Responding to people’s immediate needs
Some family members we spoke with told us they did not feel people’s immediate needs were always promptly responded to. One told us, “It is so frustrating because we are raising the same issues all the time. We have to get clean bedding because sometimes [staff] don’t change his wet sheets. [Staff] say he refuses but I don’t think he has had a shower since he has been here.” People gave us mixed feedback. One person told us they could call for staff assistance whenever they needed however, another person told us they had paid some money and were waiting for the registered manager to arrange a chiropodist. We shared all this feedback with the management team who confirmed a chiropodist was yet to be sought and told us they would address the concerns raised.
Staff told us they found it difficult to spend time with people unless they were providing an aspect of care. One staff member commented, “I feel sorry for the residents at times, as sometimes they walk around crying, looking depressed. They have nothing to do and are not stimulated.” Staff were able to describe appropriate action they would take to respond to people’s immediate needs. For example, if they saw a person upset, they told us they would talk to people, offer reassurance and ensure the person had company (if they wanted).
We observed staff on the ground floor communal areas responding quickly to people’s immediate needs and saw were people treated with kindness. However, this was not always the experience of people who were cared for in bed or resided on the top two floors. On two occasions we alerted staff to people who were needing assistance. One person needed assistance with personal care. The other person said they were in pain. Both people had pressed the buzzer and staff had not responded in a timely manner.
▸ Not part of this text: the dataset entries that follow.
(** * Monte-Carlo brain scattering: normalisation, interpolation and
      goodness-of-fit, embedded from the Python sources

    The development follows the Python units it verifies:

    - [Merge]   : [StatisticalAnalyzer._merge_intervals]
    - [Stack]   : [SimulationMonteCarlo.initialize_input]
    - [Norm]    : [SimulationMonteCarlo.process_output]
    - [Interp]  : [SimulationMonteCarlo.get_analysis_data], over [Pchip],
                  the interpolator of scipy that it calls
    - [Stat]    : [StatisticalAnalyzer] ([__init__], [calculate],
                  [_run_pearson_tests])
    - [Layers]  : [LayersManager] ([make_one_layer], [make_two_layers],
                  [make_three_layers])
    - [Sim]     : [SimulationMonteCarlo.mc]
    - [Chart]   : [create_layer_diagram]

    The model comes first, then the vocabulary of the statements, then
    the properties with their proofs.

    Numbers.  A Python/numpy float is modelled by [float64]: a real number
    or one of the three IEEE special values.  Rounding inside the range
    of a double and the sign of zero are not modelled; every other case
    split of the arithmetic (division by zero, [inf - inf], comparisons
    with [nan]) is written out.  The range of a double is modelled where
    the control flow of the program depends on it: in the squares
    [n0**2], [n1**2] and [dr**2], which raise [OverflowError] on Python
    floats and give [inf] on numpy scalars, and in the bin width and the
    bin edges of the analyzer, whose [np.arange] refuses a length that
    is not a number.  Elsewhere sums, products and quotients are exact.
    Integers are [Z], sizes are [nat]; a photon count is an integer that
    converts to a double. *)

From Stdlib Require Import Reals Lra Lia List ZArith Bool.
From Stdlib Require String DecimalString.
Import ListNotations.
Import String.StringSyntax.
Delimit Scope string_scope with string.

Set Implicit Arguments.

(* ------------------------------------------------------------------ *)
(** ** Floating-point values *)

Module NP.

Inductive float64 : Type :=
| Fin (r : R)
| PInf
| NInf
| NaN.

Definition Rltb (x y : R) : bool := if Rlt_dec x y then true else false.
Definition Rleb (x y : R) : bool := if Rle_dec x y then true else false.
Definition Reqb (x y : R) : bool := if Req_dec_T x y then true else false.
(** * wordgen: odometer word generator with a bounded ring buffer

    A shallow embedding of [wordgen.go] (package [wordgen]) and the
    properties of its counter, its constructor, its buffer cursors and
    the words it delivers; with them the total its example program
    computes and the [PassGen] revision of the package.

    Conventions of the embedding.
    - Go's [uint], [uint64] and [int] are the 64-bit ones of the gc
      toolchain on 64-bit targets.  An unsigned value is a [Z] in
      [0, 2^64) and every arithmetic operation on it is followed by
      [wrap64]; an [int] is a [Z] in [-2^63, 2^63) and is renormalised by
      [wrap_int].
    - [[]byte] and [string] are [list byte]; [[]uint] is [list Z];
      indexing outside the length of a slice is a run-time panic.
    - every method body runs under [pg.mu], so a method (or the part of a
      method between two releases of the lock) is one atomic transition
      of the engine state [WordGen]; [pg.mu] and [pg.genCond] themselves
      are not fields of the model, a wait on [genCond] is a result
      ([NextWait], [BatchWait]) and the wake-up a second transition. *)

From Stdlib Require Import ZArith List Lia Bool.
From Stdlib Require Import Strings.Byte.

From stdpp Require Import base option list countable strings gmap.

Local Open Scope Z_scope.
#[local] Set Warnings "-clear-no-such-hyp".

(** ** Machine integers and slices *)

Definition wrap64 (x : Z) : Z := x mod 2 ^ 64.
(** * csv2excel: the table model, type inference, merge and concurrent ingestion

    A shallow embedding of [internal/file/file.go] (the [CSV] table, [Read],
    [inferColumnTypes], [ConvertColumnTypes], [Merge], [SaveAsExcel]) and, from
    the commands, of [processFiles], of [createFileList] and of the
    statements that set the path of the workbook, with the properties the
    specification states about them and further properties of the code.

    Conventions.
    - A Go method that mutates its receiver is a function from the old [CSV]
      to the new one.
    - A Go function returning [(v, err)] returns [error + v]: [inl err] when
      [err != nil], [inr v] otherwise.
    - An index expression that is out of range panics in Go; the functions
      that index rows return [option], with [None] for the panic.
    - The Go standard library ([strconv.ParseFloat], [strings.TrimSpace],
      [os.Open], [encoding/csv]) is an interface the development is generic
      in; a reference implementation is given to evaluate concrete inputs. *)

From Stdlib Require Import ZArith String Ascii List Lia SpecFloat DecimalString DecimalNat.
From stdpp Require Import base option list relations.
Import ListNotations.

Local Open Scope string_scope.
Local Open Scope nat_scope.
Local Open Scope list_scope.

(** ** strconv *)

Module strconv.

(** The [Err] field of a [*strconv.NumError]. *)
Inductive NumError := ErrSyntax | ErrRange.

Definition digitVal (c : ascii) : option Z :=
  let n := Z.of_N (N_of_ascii c) in
  if ((48 <=? n) && (n <=? 57))%Z then Some (n - 48)%Z else None.

Fixpoint digits (s : string) (n : Z) : option Z :=
  match s with
  | EmptyString => Some n
  | String c s' =>
      match digitVal c with
      | Some d => digits s' (n * 10 + d)%Z
      | None => None
      end
  end.

Definition maxUint64 : Z := 2 ^ 64 - 1.

(** [strconv.ParseUint(s, 10, 64)]. With base 10 an underscore is a syntax
    error, as is every other byte that is not a decimal digit. On overflow
    the value is [maxUint64] and the error is [ErrRange]. *)
Definition ParseUint (s : string) : Z * option NumError :=
  match s with
  | EmptyString => (0%Z, Some ErrSyntax)
  | _ =>
      match digits s 0 with
      | None => (0%Z, Some ErrSyntax)
      | Some n => if (n <=? maxUint64)%Z then (n, None) else (maxUint64, Some ErrRange)
      end
  end.

(** [strconv.ParseInt(s, 10, 64)], value and error. *)
Definition ParseInt' (s : string) : Z * option NumError :=
  match s with
  | EmptyString => (0%Z, Some ErrSyntax)
  | String c s' =>
      let '(neg, body) :=
        if Ascii.eqb c "+" then (false, s')
        else if Ascii.eqb c "-" then (true, s')
        else (false, s) in
      let '(un, err) := ParseUint body in
      match err with
      | Some ErrSyntax => (0%Z, Some ErrSyntax)
      | _ =>
          let cutoff := (2 ^ 63)%Z in
          if negb neg && (cutoff <=? un)%Z then ((cutoff - 1)%Z, Some ErrRange)
          else if neg && (cutoff <? un)%Z then ((- cutoff)%Z, Some ErrRange)
          else (if neg then (- un)%Z else un, None)
      end
  end.

(** [ParseInt s = Some n] when [strconv.ParseInt(s, 10, 64)] returns [n]
    with [err == nil]. *)
Definition ParseInt (s : string) : option Z :=
  match ParseInt' s with
  | (n, None) => Some n
  | (_, Some _) => None
  end.

(** *** ParseFloat

    A reference model of [strconv.ParseFloat(s, 64)], after [atof.go]: the
    special values, then [readFloat] and the check of underscores, then the
    conversion of the digits read. A float64 is a [spec_float] of precision
    53 and maximal exponent 1024. The digits are accumulated exactly
    ([readFloat] keeps 19 of them and its callers go back to the text when
    some were dropped), and the value is the nearest float64, ties to even,
    which is what the package documents; a value that rounds to an infinity
    is [ErrRange]. *)

Definition byte (c : ascii) : Z := Z.of_N (N_of_ascii c).

(** [lower(c)] is [c | ('x' - 'X')]. *)
Definition lower (c : ascii) : Z := Z.lor (byte c) 32.

Definition isDigit (c : ascii) : bool := ((48 <=? byte c) && (byte c <=? 57))%Z.

Definition isHexLetter (c : ascii) : bool := ((97 <=? lower c) && (lower c <=? 102))%Z.
(** X8: with [output_csv] on the call changes at most the archival file of
    the day: every other file, the console and the downloader requests are
    as before. *)
Theorem collect_news_articles_touches_one_file
    (E : externals) (path : string) (today : date) (timeout : Z) (s : state) :
  delete (news_csv today) (files (collect_news_articles E path today true timeout s).2)
  = delete (news_csv today) (files s)
  /\ stdout (collect_news_articles E path today true timeout s).2 = stdout s
  /\ nltk_downloads (collect_news_articles E path today true timeout s).2
     = nltk_downloads s.
Proof.
  rewrite collect_news_articles_run.
  destruct (load_feeds E path s) as [feeds|e]; simpl; [|done].
  split; [|done]. apply delete_insert_eq.
Qed.

(** X9: when the call returns with [output_csv] on, the archival file is
    the header line followed by one line per row of the very dataset
    returned, in its order. *)
Theorem archival_file_is_returned_dataset
    (E : externals) (path : string) (today : date) (timeout : Z)
    (s s' : state) (df : DataFrame) :
  collect_news_articles E path today true timeout s = (Ok df, s') ->
  files s' !! news_csv today
  = Some (csv_line E ["URL"; "Keywords"; "Text"]
          ++ String.concat "" (csv_line E <$> (row_cells E <$> rows df))).
Proof.
  rewrite collect_news_articles_run.
  destruct (load_feeds E path s) as [feeds|e]; [|done].
  simpl. intros Hrun. injection Hrun as <- <-. simpl.
  rewrite lookup_insert_eq. f_equal. unfold csv_data, news_frame.
  cbn [columns rows]. by rewrite fmap_cons, string_concat_cons.
Qed.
Workforce wellbeing and enablement
Some staff told us they found it difficult to take their allocated breaks due to being busy. They told us about the room in which to take their breaks was unsuitable. We viewed this area and fedback to the management team the area needed to be refurbished. The regional manager told us they would review the systems in place with the nurses and senior care team to ensure all staff were taking their breaks.
Although some staff spoke of difficulties in taking breaks, we did see clear systems were in place. Senior care staff and nurses were responsible for ensuring staff took their allocated breaks. We observed staff being directed to take breaks during our assessment. The provider had appropriate policies and procedures in place to support workplace wellbeing including flexible working arrangements. During our conversations with staff, we were told of a recent staff awards evening in which staff were recognised for their contribution to people’s care. We checked the provider social media pages and website and could see examples of this event. Staff told us this was enjoyable and feeling recognised was appreciated.